Excerpted data —
(** Lines 337-382: [sendStreamingMessage]. *)
Definition sendStreamingMessage (events : list GeminiEvent) (t : nat -> Z)
  : list Out * option (list Sdk.ToolCallRequestInfo) :=
  let '(out, batch) := consume events (mkFlags false false) t in
  (SpinnerStart :: out, batch).

Definition isFunctionCalls (event : GeminiEvent) : bool :=
  match event with FunctionCalls _ => true | _ => false end.

(** An event the loop reacts to: a thought or content with text, or
    function calls. *)
Definition handled (event : GeminiEvent) : bool :=
  match event with
  | Thoughts text | Content text => JS.truthyOpt text
  | FunctionCalls _ => true
  | OtherEvent => false
  end.

Definition count (o : Out) (out : list Out) : nat :=
  length (List.filter
            (fun x => match o, x with
                      | SpinnerStart, SpinnerStart | SpinnerStop, SpinnerStop
                      | ThinkingHeader, ThinkingHeader | AssistantHeader, AssistantHeader
                      | Prompt, Prompt => true
                      | _, _ => false
                      end) out).

(** Lines 294-296: [completedCalls.flatMap((call) => call.response.responseParts)];
    reading [responseParts] of an absent [response] raises. *)
Fixpoint responseParts (completedCalls : list Sdk.CompletedToolCall)
  : Completion (list Sdk.PartUnion) :=
  match completedCalls with
  | [] => Normal []
  | call :: rest =>
      match Sdk.c_response call with
      | None => Throw "Cannot read properties of undefined (reading 'responseParts')"
      | Some r =>
          match responseParts rest with
          | Normal ps => Normal (Sdk.asArray (Sdk.responseParts r) ++ ps)%list
          | other => other
          end
      end
  end.

(** Lines 145-160: the spinner's timer callback, [frames[i]] written and
    [i] advanced; the ten frames are named by their index. *)
Definition frameCount : nat := 10.

Definition tick (i : nat) : nat * nat := (i, (i + 1) mod frameCount).

(** The frames written by the first [n] ticks after [start], which sets
    [i = 0]. *)
Fixpoint ticks (n : nat) (i : nat) : list nat :=
  match n with
  | O => []
  | S n' => fst (tick i) :: ticks n' (snd (tick i))
  end.

End Step5Chat.

(** ** Step 5: the command loop *)
Module Repl.

(** A line typed by the operator, with the events read from the backend's
    stream when the line is sent as a message: to the end of the stream,
    or to where reading it raises (lines 424-429 catch what is raised). *)
Record Typed : Type := mkTyped {
  typed : string;
  stream : list Step5Chat.GeminiEvent
}.

(** Line 393: the [exit] command. *)
Definition isExit (line : Typed) : bool :=
  JS.truthy (JS.trim (typed line))
  && (JS.toLowerCase (JS.trim (typed line)) =? "exit").

(** Lines 388-424: a line that is sent as a message. *)
Definition isMessage (line : Typed) : bool :=
  JS.truthy (JS.trim (typed line))
  && negb (JS.toLowerCase (JS.trim (typed line)) =? "exit")
  && negb (JS.toLowerCase (JS.trim (typed line)) =? "help")
  && negb (JS.toLowerCase (JS.trim (typed line)) =? "clear").

(** Whether [sendStreamingMessage] leaves the interval of its spinner
    running: [spinner.stop()] is what clears it (lines 162-165). *)
Definition leavesSpinner (events : list Step5Chat.GeminiEvent) (t : nat -> Z) : bool :=
  (Step5Chat.count Step5Chat.SpinnerStop (fst (Step5Chat.sendStreamingMessage events t)) =? 0)%nat.

(** Lines 385-430: the ['line'] handler; [Some code] when it ends the
    process, and whether it leaves a spinner running. *)
Definition onLine (t : nat -> Z) (line : Typed) : option Z * bool :=
  let input := JS.trim (typed line) in
  if negb (JS.truthy input) then (None, false)
  else if JS.toLowerCase input =? "exit" then (Some 0%Z, false)
  else if JS.toLowerCase input =? "help" then (None, false)
  else if JS.toLowerCase input =? "clear" then (None, false)
  else (None, leavesSpinner (stream line) t).

(** The lines typed until [exit] or the end of the input; [running]:
    a spinner is running. *)
Fixpoint repl (t : nat -> Z) (lines : list Typed) (running : bool) : option Z * bool :=
  match lines with
  | [] => (None, running)
  | line :: later =>
      match onLine t line with
      | (Some code, _) => (Some code, running)
      | (None, leaves) => repl t later (running || leaves)
      end
  end.

Section Step5.
Context {W : Type} `{SdkOps W}.
Variable setup : M W unit.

Aim of the exercise —
Only a number is expected here: the count of lines in the records above that include the word "raises".

Exercise result —
2